Walking amid the lunchtime crowd near Post Office Square, Ricker stands out. While tall folks - who suddenly look much taller than they really are - rush past us, Ricker moves slowly and methodically, hauling herself up and jumping down from curbs and stairs that, for her, are at knee-level. I look for the stares, as I have on other occasions with her. I've never seen any, but I know they must be there. Maybe I have to do what her father used to do, what I'll probably do when my daughter is older: drop back 10 or 15 feet to take in the whole scene, to pick up the whispers, the pointing fingers.

Whenever I try to talk to her about this, Ricker generally offers a few awkward observations, then changes the subject with a one-liner and a laugh. So when she faxed over an article she'd promised to send me, I was surprised to find attached to it four pages of handwritten reflections. In one section, she expands on a story she'd told me earlier over sandwiches in a downtown cafe. It seems she once got on an elevator at the same time as several women and one or two children "who were looking at me, smiling and talking animatedly in a language other than English.

"When I got off the elevator and went into my office," she writes, "I felt as if I was coming home, where people knew me; it was warm and secure. (Coming back to work wasn't normally such a positive deal.) I was surprised I felt so vulnerable. I know on an intellectual level that cultures other than mainstream America are years behind on acceptance. But emotionally it hurt. I guess it was the feeling of being trapped."

Trapped, and continually on public view, never able to hide in the crowd.

"Once in a while," she says, "there will be somebody who asks personal questions who doesn't know me well enough to ask. I mean, I'll answer them. There's something mystical in some people's minds. We're in fairy tales and stuff like that, you know? We're perceived as being cute.

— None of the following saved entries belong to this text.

Definition retry_authority_of (authority : ActivityClaimAuthorityV1) (configured_realm : string)
    : GovernedPromotionAuthorityV1 :=
  {| gpa_trusted_keys := aca_trusted_keys authority;
     gpa_kernel_signer := aca_dispatch_signer authority;
     gpa_reviewer_signers := [];
     gpa_operator_signer := aca_claim_signer authority;
     gpa_ledger_authority_realm_digest := configured_realm |}.

Definition verify_governed_v3_retry_candidate_claim_identity (db : Database)
    (request : ActivityClaimRequestV1) (authority : ActivityClaimAuthorityV1)
    (dispatch_event : Event) (dispatch : DispatchEnvelopeV3) (action_request : ActionRequestedV2)
    : Result unit ActivityFailure :=
  let attempt := deb2_attempt (de3_body dispatch) in
  if negb (looks_like_candidate_create action_request) || (attempt <=? 1) then Ok tt else
  let* _ := match ev_payload dispatch_event with
    | Payload_DispatchEnvelopeV3 _ => Ok tt
    | Payload_DispatchEnvelopeV4 _ => Err (rejected "governed retry candidate-create claims support only outer sealed-V3 dispatch envelopes; graph-bound V4 retries remain rejected")
    | Payload_DispatchEnvelopeV5 _ => Err (rejected "governed retry candidate-create claims support only outer sealed-V3 dispatch envelopes; manifest-bound V5 retries remain rejected")
    | _ => Err (rejected "governed retry candidate-create claim does not reference a dispatch envelope")
    end in
  some_or configured_realm := aca_ledger_authority_realm_digest authority
    with rejected "governed retry candidate-create claim requires a configured protected activity authority realm" ;;
  let retry_authority := retry_authority_of authority configured_realm in
  let* _ := map_failure (ActivityError_ClaimAuthorityRejectedFor
      "governed retry candidate-create claim dispatch is outside the configured sealed-V3 realm")
    (validate_static_governed_candidate_completion_dispatch dispatch retry_authority) in
  let* retry_context := map_failure (ActivityError_ClaimAuthorityRejectedFor
      "governed retry candidate-create claim cannot resolve its signed retry context")
    (verify_governed_sealed_v3_retry_context db (acq_run_id request) retry_authority
       dispatch_event dispatch) in
  let expected_prefix := vrc_retry_action_namespace retry_context +:+ ":" +:+
    RETRY_CANDIDATE_ACTION_KIND +:+ ":" in
  some_or candidate_key := RustStr.strip_prefix expected_prefix (ar2_action_id action_request)
    with rejected "governed retry candidate-create action_id must derive from the exact signed retry action namespace" ;;
  fail_if candidate_key == ""
    with rejected "governed retry candidate-create action_id requires a non-empty candidate key" ;;
  fail_if ar2_idempotency_key action_request != ar2_action_id action_request +:+ ":idempotency"
    with rejected "governed retry candidate-create idempotency_key must exactly derive from its action_id" ;;
  let candidate_ref := BUILDPANE_CANDIDATE_REF_PREFIX +:+ candidate_key in
  some_or candidate_suffix := canonical_buildplane_candidate_ref_suffix candidate_ref
    with rejected "governed retry candidate-create candidate key must form a canonical Buildplane candidate ref" ;;
  fail_if negb (candidate_ref_suffix_binds_run_and_attempt candidate_suffix (acq_run_id request)
                  attempt)
    with rejected "governed retry candidate-create candidate key must bind the signed run and attempt" ;;
  Ok tt.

"My self-acceptance is a lot better than many. My opportunities have been great. If I had grown up in a family that was not at all college-oriented, it would have been a lot more difficult, because that is kind of an equalizer for people.

"I don't perceive the staring. If you and I walked down the street, you'd probably see more of it than I do. And as we started to hang out more together, you'd notice it less.

"I've got a relatively thick skin. And being hard of hearing doesn't hurt."